A quoi sert le vaccin exactement, si l'on n'est pas encore sûr qu'il protège contre la contagion ?

Dr P. D. : Il sert à se protéger soi-même. Il diminue la probabilité d'être infecté, ainsi que la sévérité de l'infection.

Combien de temps est-il efficace ?

Dr P. D. : On peut promettre une efficacité sur trois mois. Un an paraît vraisemblable. On a l'impression que, lorsque l'on injecte le vaccin, il y a une réponse immunitaire qui met du temps à se construire. C'est pour cela qu'on fait le rappel au bout de deux-trois semaines, le temps que la mémoire s'installe. L'immunité progresse après le vaccin, et les gens sont encore très immunisés quelques semaines après l'injection.
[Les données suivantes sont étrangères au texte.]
(* ===== verification/LinkedList.v ===== *)
(** * Intrusive doubly linked list ([d4np/ds/linked_list.h], [linked_list.c])

    The nodes belong to the caller: a store maps the address of a node to its
    two links, and the list itself is the address of its sentinel and a
    length.  The circular structure is refined to a list of addresses. *)

From S2P Require Import Prelude.

Local Open Scope Z_scope.

Module LinkedList.

(** A node pointer; [None] is [NULL]. *)
Definition node_ptr : Type := option nat.

Record d4np_list_node := Node { n_prev : node_ptr; n_next : node_ptr }.

Notation nodes := (gmap nat d4np_list_node).

(** A list lives in memory: [l_sentinel] is [&list->sentinel], whose links are
    in the store with those of the other nodes. *)
Record d4np_linked_list := List { l_sentinel : nat; l_len : Z }.

(** Computations on the store; following [NULL] or a dead node is undefined. *)
Definition L (A : Type) : Type := nodes -> option (A * nodes).

#[export] Instance L_ret : MRet L := fun A a h => Some (a, h).
#[export] Instance L_bind : MBind L := fun A B f e h =>
  match e h with Some (a, h') => f a h' | None => None end.

Definition get_node (p : node_ptr) : L d4np_list_node := fun h =>
  a ← p; n ← h !! a; Some (n, h).

Definition get_prev (p : node_ptr) : L node_ptr := n ← get_node p; mret (n_prev n).
Definition get_next (p : node_ptr) : L node_ptr := n ← get_node p; mret (n_next n).

Definition set_prev (p v : node_ptr) : L unit := fun h =>
  a ← p; n ← h !! a; Some (tt, <[a := Node v (n_next n)]> h).

Definition set_next (p v : node_ptr) : L unit := fun h =>
  a ← p; n ← h !! a; Some (tt, <[a := Node (n_prev n) v]> h).

(** ** The code *)

Definition link_between (node prev next : node_ptr) : L unit :=
  set_prev node prev ;;
  set_next node next ;;
  set_next prev node ;;
  set_prev next node.

Definition unlink (node : node_ptr) : L unit :=
  p ← get_prev node; nx ← get_next node; set_next p nx ;;
  nx ← get_next node; p ← get_prev node; set_prev nx p ;;
  set_prev node None ;;
  set_next node None.

Definition d4np_linked_list_init (list : option d4np_linked_list) : L (option d4np_linked_list) :=
  match list with
  | None => mret None
  | Some l =>
      set_next (Some (l_sentinel l)) (Some (l_sentinel l)) ;;
      set_prev (Some (l_sentinel l)) (Some (l_sentinel l)) ;;
      mret (Some (List (l_sentinel l) 0))
  end.

Definition d4np_linked_list_push_front (list : option d4np_linked_list) (node : node_ptr)
  : L (option d4np_linked_list) :=
  match list, node with
  | Some l, Some _ =>
      first ← get_next (Some (l_sentinel l));
      link_between node (Some (l_sentinel l)) first ;;
      mret (Some (List (l_sentinel l) (l_len l ⊞ 1)))
  | _, _ => mret list
  end.

Definition d4np_linked_list_push_back (list : option d4np_linked_list) (node : node_ptr)
  : L (option d4np_linked_list) :=
  match list, node with
  | Some l, Some _ =>
      last ← get_prev (Some (l_sentinel l));
      link_between node last (Some (l_sentinel l)) ;;
      mret (Some (List (l_sentinel l) (l_len l ⊞ 1)))
  | _, _ => mret list
  end.

Definition d4np_linked_list_pop_front (list : option d4np_linked_list)
  : L (node_ptr * option d4np_linked_list) :=
  match list with
  | None => mret (None, None)
  | Some l =>
      if l_len l =? 0 then mret (None, Some l)
      else
        node ← get_next (Some (l_sentinel l));
        unlink node ;;
        mret (node, Some (List (l_sentinel l) (l_len l ⊟ 1)))
  end.

Definition d4np_linked_list_pop_back (list : option d4np_linked_list)
  : L (node_ptr * option d4np_linked_list) :=
  match list with
  | None => mret (None, None)
  | Some l =>
      if l_len l =? 0 then mret (None, Some l)
      else
        node ← get_prev (Some (l_sentinel l));
        unlink node ;;
        mret (node, Some (List (l_sentinel l) (l_len l ⊟ 1)))
  end.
Ensuite, ça dégringole assez lentement. Pour l'instant, on n'a pas plus de recul que les patients les plus anciens qui ont été vaccinés, mais on peut espérer raisonnablement que cela protège au moins un an, probablement plus. S'il faut se refaire vacciner tous les ans comme la grippe, ce n'est pas grand-chose.

Que répondre à ceux qui estiment que l'on n'a pas assez de recul sur ce vaccin ?

Dr P. D. : Je ne dirais pas que nous n'avons "pas assez" de recul, mais plutôt "pas beaucoup". C'est ce qui se passe avec tous les nouveaux médicaments. Si nous avions le choix entre un vaccin qui est sur le marché depuis dix ans et un nouveau vaccin, on prescrirait certainement le plus vieux des deux, par prudence. Mais là, en l'occurrence, nous n'avons rien d'ancien. C'est pourquoi il faut réfléchir : que risque-t-on et que gagne-t-on ?

S'il s'agit de vacciner une personne qui est dans un Ehpad, je sais ce qu'elle risque et je pense que le risque du vaccin, même sans grand recul, montre qu'il vaut mieux être vacciné que pas vacciné. Plus le risque est important d'attraper la maladie, plus je suis certain de ce que je dis. Le recul est déjà suffisant pour dire qu'à 80 ans, il faut se faire vacciner sans attendre.

De plus, la plupart des effets indésirables graves et immédiats des vaccins apparaissent dans les quinze jours qui suivent. Donc sur ce point-là, nous avons déjà assez de recul. Ce qu'on craint à long terme ce sont des maladies auto-immunes, des maladies très rares qui ont été évoquées pour certains vaccins. Mais si on calcule la rareté de ces éventuels effets indésirables, se faire vacciner reste moins dangereux que la maladie. Même chez les jeunes.

Et puis, on n'a certes pas beaucoup de recul sur les vaccins, mais on n'a pas beaucoup de recul non plus sur le Covid-19. Peut-être est-on en train de protéger les gens contre des séquelles à dix ans dont on n'a pas encore idée. On peut tenir le même discours sur le vaccin que sur le virus, mais je préfère personnellement être l'ami du vaccin que l'ami du virus.